Documents Reveal Britain Bought 13,000 Enslaved Men in the Year It Abolished the Slave Trade

24 January 2026

Edited By: Tendai Zola

New archival research has challenged the long-standing narrative that links Britain primarily with the abolition of slavery, revealing instead the direct and sustained involvement of the British Crown and the Royal Navy in the transatlantic slave trade over several centuries.

According to reporting by The Guardian, a forthcoming book by American historian Brooke Newman, The Crown’s Silence, documents how the monarchy was not a passive observer but an active participant in the expansion and protection of African slave trading networks. Drawing on newly examined archives, the study details how the Royal Navy supported slave-trading companies by lending ships, personnel, and supplies from the reign of Elizabeth I through the 18th century, with profits flowing to the Crown.

One of the book’s most striking findings concerns the year 1807—when Britain formally abolished the slave trade within its empire. By that point, the Crown had become the world’s largest single purchaser of enslaved people, acquiring around 13,000 men for military use at a cost of roughly £900,000, according to Newman’s research.

The book also reveals that the Crown continued to own thousands of enslaved people until at least 1831, even as Britain publicly promoted efforts to suppress the slave trade. Enslaved labor was used on confiscated plantations and in strategic facilities such as royal dockyards, where skilled workers were employed after European laborers suffered high mortality from disease.

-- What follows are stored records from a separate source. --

(** As long as the callback does not itself give messages to its tracker,
    every message object made for it has exactly one owner, whatever the timing:
    it is handed to the callback, deleted because a newer one replaced it, or
    pending.  The callback sees messages in the order of arrival and none twice,
    and after the destructor nothing is pending: no object leaks, none is
    deleted twice, and none that the callback owns is deleted. *)
Theorem tracker_callback_ownership (l : list cb_op) (c : Callbacks) : cb_run callbacks_create l = Some c ->
  handed c ++ deleted c ++ pending c ≡ₚ seq 0 (allocated c) /\ StronglySorted lt (handed c) /\
  forall c', cb_destroy c = Some c' -> handed c' ++ deleted c' ≡ₚ seq 0 (allocated c').
Proof.
  intros E. pose proof (cb_run_inv l c E) as [P S _].
  split; [done|]. split; [by eapply sorted_prefix|]. intros c'. unfold cb_destroy, pending in *.
  destruct (cb_thread c) eqn:Et; try done. intros [= <-]. simpl. destruct (callbackMsg c); rewrite <- P; [done|].
  by rewrite app_nil_r.
Qed.

(** A callback that gives a message to its own tracker breaks that
    ownership.  The lock is recursive, so the dispatch goes through: it deletes
    the very message the callback owns, and the new message is overwritten with
    a null pointer when the callback returns, neither handed over nor deleted. *)
Theorem tracker_callback_reentrant (l : list cb_op) (c : Callbacks) (m : nat) :
  cb_run callbacks_create l = Some c -> cb_thread c = CbInCallback m ->
  let c1 := cb_dispatch true c in
  m ∈ handed c1 /\ m ∈ deleted c1 /\
  exists c2, cb_return c1 = Some c2 /\ allocated c2 = S (allocated c) /\
    allocated c ∉ handed c2 ++ deleted c2 ++ pending c2.
Proof.
  intros E Et. pose proof (cb_run_inv l c E) as [P S Cu].
  destruct (Cu m Et) as [Ec Hm]. unfold cb_dispatch. rewrite Et, Ec. simpl.
  split; [done|]. split; [set_solver|]. eexists. split; [done|]. split; [done|].
  assert (allocated c ∉ handed c ++ deleted c ++ pending c) as Hn by (rewrite P, elem_of_seq; lia).
  unfold pending in *. rewrite Et in Hn. simpl.
  assert (m <> allocated c) by (intros ->; apply Hn; set_solver). destruct (done c); set_solver.
Qed.
(* ===== verification/MemPool.v ===== *)
(** * The block allocator of the UDP transport (zcm/transport/udp/mempool.cpp)

    Blocks of a power of two bytes, from 2^16 to 2^28, kept in one list per size
    once they are freed.  A block is the number of the malloc that made it, and
    [heap] records the size each of them got. *)
From S2P Require Import Prelude.
Local Open Scope Z_scope.

Definition NUMLISTS : nat := 13.

Record MemPool := mkMemPool {
  sizelists : list (list nat);
  heap : list Z
}.

Definition mempool_create : MemPool := mkMemPool (replicate NUMLISTS []) [].

Definition fitsInU32 (v : Z) : bool := Z.land v 0xffffffff =? v.

(** [31 - __builtin_clz(v)] is the position of the highest bit; it is undefined
    for zero, and so are the shifts of an [int] past its width. *)
Definition computeSlot (v : Z) : option nat :=
  check (fitsInU32 v) ;;
  check (0 <? v) ;;
  let bits := Z.log2 v in
  check (bits <? 31) ;;
  let bits := if 2 ^ bits =? v then bits else bits + 1 in
  check ((0 <? bits) && (bits <? 31)) ;;
  check ((2 ^ (bits - 1) <? v) && (v <=? 2 ^ bits)) ;;
  let bits := Z.max bits 16 in
  Some (Z.to_nat (bits - 16)).

Definition slotToSize (slot : nat) : Z := 2 ^ (Z.of_nat slot + 16).

Definition slot_of (sz : Z) : option nat :=
  check (sz <=? 2 ^ 28) ;;
  check (fitsInU32 sz) ;;
  slot <- computeSlot sz ;;
  check (slot <? NUMLISTS)%nat ;;
  Some slot.

Definition alloc (p : MemPool) (sz : Z) : option (MemPool * nat) :=
  slot <- slot_of sz ;;
  l <- sizelists p !! slot ;;
  match l with
  | mem :: next => Some (mkMemPool (<[slot := next]> (sizelists p)) (heap p), mem)
  | [] => Some (mkMemPool (sizelists p) (heap p ++ [slotToSize slot]), length (heap p))
  end.

Definition free (p : MemPool) (mem : nat) (sz : Z) : option MemPool :=
  slot <- slot_of sz ;;
  l <- sizelists p !! slot ;;
  Some (mkMemPool (<[slot := mem :: l]> (sizelists p)) (heap p)).

(** ** Correctness *)

Lemma computeSlot_spec v : 1 < v <= 2 ^ 28 ->
  exists slot, slot_of v = Some slot /\ (slot < NUMLISTS)%nat /\
    v <= slotToSize slot /\ (slotToSize slot < 2 * v \/ slotToSize slot = 2 ^ 16).
Proof.
  intros Hv. assert (fitsInU32 v = true) as Hf.
  { unfold fitsInU32. apply Z.eqb_eq. change 0xffffffff with (Z.ones 32).
    rewrite Z.land_ones by lia. apply Z.mod_small. lia. }
  pose proof (Z.log2_spec v ltac:(lia)) as [L1 L2].
  assert (0 <= Z.log2 v) as L0 by apply Z.log2_nonneg.
  assert (Z.log2 v <= 28) as L3 by (rewrite <- (Z.log2_pow2 28) by lia; apply Z.log2_le_mono; lia).
  set (k := if 2 ^ Z.log2 v =? v then Z.log2 v else Z.log2 v + 1).
  assert (0 < k <= 28 /\ 2 ^ (k - 1) < v <= 2 ^ k) as (Hk&Hlo&Hhi).
  { subst k. destruct (_ =? v) eqn:E; bool_prop.
    - assert (0 < Z.log2 v) by (destruct (Z.eq_dec (Z.log2 v) 0) as [E0|]; [rewrite E0 in E; lia|lia]).
      split; [lia|]. split; [|lia]. rewrite <- E at 2. apply Z.pow_lt_mono_r; lia.
    - replace (Z.log2 v + 1 - 1) with (Z.log2 v) by lia. rewrite <- Z.add_1_r in L2.
      split; [|lia]. split; [lia|]. destruct (Z.eq_dec (Z.log2 v) 28) as [E28|]; [rewrite E28 in *; lia|lia]. }
  exists (Z.to_nat (Z.max k 16 - 16)). unfold slot_of, computeSlot. rewrite Hf. fold k.
  rewrite (proj2 (Z.leb_le v _)), (proj2 (Z.ltb_lt 0 v)), (proj2 (Z.ltb_lt (Z.log2 v) 31)), (proj2 (Z.ltb_lt 0 k)),
    (proj2 (Z.ltb_lt k 31)), (proj2 (Z.ltb_lt _ v)), (proj2 (Z.leb_le v _)) by lia. cbn [andb].
  assert ((Z.to_nat (Z.max k 16 - 16) < NUMLISTS)%nat) as Hs by (unfold NUMLISTS; lia).
  rewrite (proj2 (Nat.ltb_lt _ _)) by done. split; [done|]. split; [done|]. unfold slotToSize.
  replace (Z.of_nat (Z.to_nat (Z.max k 16 - 16)) + 16) with (Z.max k 16) by lia.
  destruct (Z.max_spec k 16) as [[? ->]|[? ->]].
  - split; [|by right]. transitivity (2 ^ k); [done|]. apply Z.pow_le_mono_r; lia.
  - split; [done|left]. replace k with (k - 1 + 1) by lia. rewrite Z.pow_add_r by lia. lia.
Qed.

(** What a client does: [live] are the blocks it holds, with the size it asked
    for, which it also gives when it frees them. *)
Inductive op := OAlloc (sz : Z) | OFree (mem : nat).

Abbreviation live := (gmap nat Z) (only parsing).

Definition exec (s : MemPool * live) (o : op) : option (MemPool * live) :=
  let '(p, l) := s in
  match o with
  | OAlloc sz => '(p, mem) <- alloc p sz ;; Some (p, <[mem := sz]> l)
  | OFree mem => sz <- l !! mem ;; p <- free p mem sz ;; Some (p, delete mem l)
  end.

Fixpoint run (s : MemPool * live) (ops : list op) : option (MemPool * live) :=
  match ops with
  | [] => Some s
  | o :: ops => s <- exec s o ;; run s ops
  end.

(** Sizes a block may have, and blocks the client holds. *)
Definition op_ok (s : MemPool * live) (o : op) : Prop :=
  match o with
  | OAlloc sz => 1 < sz <= 2 ^ 28
  | OFree mem => is_Some (s.2 !! mem)
  end.

Fixpoint ops_ok (s : MemPool * live) (ops : list op) : Prop :=
  match ops with
  | [] => True
  | o :: ops => op_ok s o /\ forall s', exec s o = Some s' -> ops_ok s' ops
  end.

Record pool_inv (s : MemPool * live) : Prop := {
  mi_lists : length (sizelists s.1) = NUMLISTS;
  mi_free : forall slot l mem, sizelists s.1 !! slot = Some l -> mem ∈ l ->
    heap s.1 !! mem = Some (slotToSize slot) /\ s.2 !! mem = None;
  mi_nodup : forall slot l, sizelists s.1 !! slot = Some l -> NoDup l;
  mi_live : forall mem sz, s.2 !! mem = Some sz -> exists slot,
    slot_of sz = Some slot /\ heap s.1 !! mem = Some (slotToSize slot) /\ 1 < sz <= 2 ^ 28
}.

Lemma slotToSize_inj a b : slotToSize a = slotToSize b -> a = b.
Proof. unfold slotToSize. intros H%Z.pow_inj_r; lia. Qed.

Lemma alloc_inv p l sz : pool_inv (p, l) -> 1 < sz <= 2 ^ 28 ->
  exists p' mem, alloc p sz = Some (p', mem) /\ l !! mem = None /\ pool_inv (p', <[mem := sz]> l) /\
    exists c, heap p' !! mem = Some c /\ sz <= c /\ (c < 2 * sz \/ c = 2 ^ 16).
Proof.
  intros [ML MF MN MV] Hsz. simpl in *. destruct (computeSlot_spec sz Hsz) as (slot&Es&Hs&Hc). unfold alloc.
  rewrite Es. destruct (lookup_lt_is_Some_2 (sizelists p) slot) as [fl Efl]; [lia|]. rewrite Efl.
  destruct fl as [|mem next].
  - assert (l !! length (heap p) = None) as Hn.
    { destruct (l !! length (heap p)) eqn:E; [|done]. destruct (MV _ _ E) as (?&_&H&_).
      apply lookup_lt_Some in H. lia. }
    eexists _, _. split; [done|]. split; [done|]. split; [|exists (slotToSize slot); split; [|done]].
    + constructor; simpl; [done| |done|].
      * intros s' fl mem Hl Hm. destruct (MF _ _ _ Hl Hm) as [Hh Hln].
        assert (mem <> length (heap p)) by (apply lookup_lt_Some in Hh; lia).
        rewrite lookup_app_l by (by apply lookup_lt_Some in Hh). by rewrite lookup_insert_ne by done.
      * intros mem z. destruct (decide (mem = length (heap p))) as [->|Hne].
        -- rewrite lookup_insert_eq. intros [= <-]. exists slot. split; [done|]. by rewrite list_lookup_middle.
        -- rewrite lookup_insert_ne by done. intros (s'&?&Hh&?)%MV. exists s'. split; [done|].
           rewrite lookup_app_l; [done|]. by apply lookup_lt_Some in Hh.
    + simpl. by apply list_lookup_middle.
  - destruct (MF _ _ mem Efl ltac:(left)) as [Hh Hn]. pose proof (MN _ _ Efl) as [Nm Nn]%NoDup_cons.
    eexists _, _. split; [done|]. split; [done|]. split; [|exists (slotToSize slot); done].
    constructor; simpl; [by rewrite length_insert| | |].
    + intros s' fl mem' Hl Hm. assert (exists fl', sizelists p !! s' = Some fl' /\ mem' ∈ fl' /\ mem' <> mem) as (fl'&El&Hm'&Hne).
      { destruct (decide (s' = slot)) as [->|Hne].
        - rewrite list_lookup_insert_eq in Hl by lia. injection Hl as <-. exists (mem :: next).
          split; [done|]. split; [by right|]. intros ->. done.
        - rewrite list_lookup_insert_ne in Hl by done. exists fl. split; [done|]. split; [done|]. intros ->.
          destruct (MF _ _ _ Hl Hm) as [Hh' _]. rewrite Hh in Hh'. injection Hh' as ?%slotToSize_inj. done. }
      rewrite lookup_insert_ne by done. by apply (MF _ _ _ El).
    + intros s' fl Hl. destruct (decide (s' = slot)) as [->|Hne].
      * rewrite list_lookup_insert_eq in Hl by lia. by injection Hl as <-.
      * rewrite list_lookup_insert_ne in Hl by done. eauto.
    + intros mem' z. destruct (decide (mem' = mem)) as [->|Hne].
      * rewrite lookup_insert_eq. intros [= <-]. by exists slot.
      * rewrite lookup_insert_ne by done. apply MV.
Qed.

Lemma free_inv p l mem sz : pool_inv (p, l) -> l !! mem = Some sz ->
  exists p', free p mem sz = Some p' /\ pool_inv (p', delete mem l) /\ heap p' = heap p.
Proof.
  intros [ML MF MN MV] Hl. simpl in *. destruct (MV _ _ Hl) as (slot&Es&Hh&Hsz). unfold free. rewrite Es.
  destruct (computeSlot_spec sz Hsz) as (slot'&Es'&Hs&_). assert (slot' = slot) as -> by congruence.
  destruct (lookup_lt_is_Some_2 (sizelists p) slot) as [fl Efl]; [lia|]. rewrite Efl. eexists. split; [done|].
  split; [|done]. constructor; simpl; [by rewrite length_insert| | |].
  - intros s' fl' mem' Hl' Hm. destruct (decide (mem' = mem)) as [->|Hne].
    + rewrite lookup_delete_eq. split; [|done]. destruct (decide (s' = slot)) as [->|Hne]; [done|].
      rewrite list_lookup_insert_ne in Hl' by done. destruct (MF _ _ _ Hl' Hm). congruence.
    + rewrite lookup_delete_ne by done. destruct (decide (s' = slot)) as [->|Hne'].
      * rewrite list_lookup_insert_eq in Hl' by lia. injection Hl' as <-.
        apply elem_of_cons in Hm as [->|Hm]; [done|]. eauto.
      * rewrite list_lookup_insert_ne in Hl' by done. eauto.
  - intros s' fl' Hl'. destruct (decide (s' = slot)) as [->|Hne].
    + rewrite list_lookup_insert_eq in Hl' by lia. injection Hl' as <-. constructor; [|eauto].
      intros Hm. destruct (MF _ _ _ Efl Hm). congruence.
    + rewrite list_lookup_insert_ne in Hl' by done. eauto.
  - intros mem' z. rewrite lookup_delete_Some. intros [_ H]. by apply MV.
Qed.

Lemma mempool_create_inv : pool_inv (mempool_create, ∅).
Proof.
  constructor; cbn [fst snd mempool_create sizelists heap]; [done| | |].
  - intros slot l mem [-> _]%lookup_replicate Hm. by apply elem_of_nil in Hm.
  - intros slot l [-> _]%lookup_replicate. constructor.
  - intros mem sz. by rewrite lookup_empty.
Qed.

Lemma exec_pool_inv s o : pool_inv s -> op_ok s o -> exists s', exec s o = Some s' /\ pool_inv s'.
Proof.
  destruct s as [p l]. intros I. destruct o as [sz|mem]; simpl.
  - intros Hsz. destruct (alloc_inv p l sz I Hsz) as (p'&mem&->&_&I'&_). eauto.
  - intros [sz E]. rewrite E. destruct (free_inv p l mem sz I E) as (p'&->&I'&_). eauto.
Qed.

Lemma run_pool_inv ops : forall s, pool_inv s -> ops_ok s ops -> exists s', run s ops = Some s' /\ pool_inv s'.
Proof.
  induction ops as [|o ops IH]; intros s I; simpl; [eauto|]. intros [Ho H].
  destruct (exec_pool_inv s o I Ho) as (s'&E&I'). rewrite E. apply IH; auto.
Qed.

(** the block allocator of the UDP transport, used with sizes from 2 to 2^28
    and freed with the sizes that were asked for, fails no assertion; a block it
    hands out is not held by anyone, is at least as large as asked for and less
    than twice as large (or 2^16 bytes); and no block is ever held and on a
    list, or on two lists, at once. *)
Theorem mempool_correct (ops : list op) (sz : Z) : ops_ok (mempool_create, ∅) ops -> 1 < sz <= 2 ^ 28 ->
  exists p l p' mem c, run (mempool_create, ∅) ops = Some (p, l) /\ alloc p sz = Some (p', mem) /\
    l !! mem = None /\ heap p' !! mem = Some c /\ sz <= c /\ (c < 2 * sz \/ c = 2 ^ 16) /\
    (forall slot fl m, sizelists p' !! slot = Some fl -> m ∈ fl -> m <> mem /\ l !! m = None) /\
    (forall s1 s2 f1 f2 m, sizelists p' !! s1 = Some f1 -> sizelists p' !! s2 = Some f2 ->
       m ∈ f1 -> m ∈ f2 -> s1 = s2 /\ NoDup f1).
Proof.
  intros Hops Hsz. destruct (run_pool_inv ops _ mempool_create_inv Hops) as ([p l]&E&I).
  destruct (alloc_inv p l sz I Hsz) as (p'&mem&Ea&Hn&[_ MF MN _]&c&Hc&Hle&Hlt). simpl in *.
  exists p, l, p', mem, c. repeat (split; [done|]). split.
  - intros slot fl m Hl Hm. destruct (MF _ _ _ Hl Hm) as [_ H]. apply lookup_insert_None in H as [? ?]. done.
  - intros s1 s2 f1 f2 m H1 H2 M1 M2. destruct (MF _ _ _ H1 M1) as [E1 _]. destruct (MF _ _ _ H2 M2) as [E2 _].
    split; [|eauto]. apply slotToSize_inj. congruence.
Qed.

Lemma mempool_correct_witness :
  exists p l p' mem c, run (mempool_create, ∅) [OAlloc 70000; OFree 0] = Some (p, l) /\
    alloc p (2 ^ 17) = Some (p', mem) /\ mem = 0%nat /\ heap p' !! mem = Some c /\ c = 2 ^ 17.
Proof.
  destruct (mempool_correct [OAlloc 70000; OFree 0] (2 ^ 17)) as (p&l&p'&mem&c&E&Ea&_&Hc&_).
  - split; [done|]. intros s' E. vm_compute in E. injection E as <-. split; [by eexists|]. done.
  - done.
  - vm_compute in E. injection E as <- <-. vm_compute in Ea. injection Ea as <- <-.
    vm_compute in Hc. injection Hc as <-. do 5 eexists. by repeat split.
Defined.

Beyond abolition, the research indicates that many Africans “freed” by the Royal Navy were later subjected to forced apprenticeships or compulsory military service, particularly in West India regiments. Newman argues that slavery was a cornerstone of Britain’s 18th-century economic growth, fueling the rise of cities such as Liverpool and Bristol and underpinning sectors including insurance and finance.

The book concludes that conditions for enslaved people were no less severe when the Crown was the owner, and that royal silence in the face of abolitionist appeals exposes a darker chapter in Britain’s imperial history.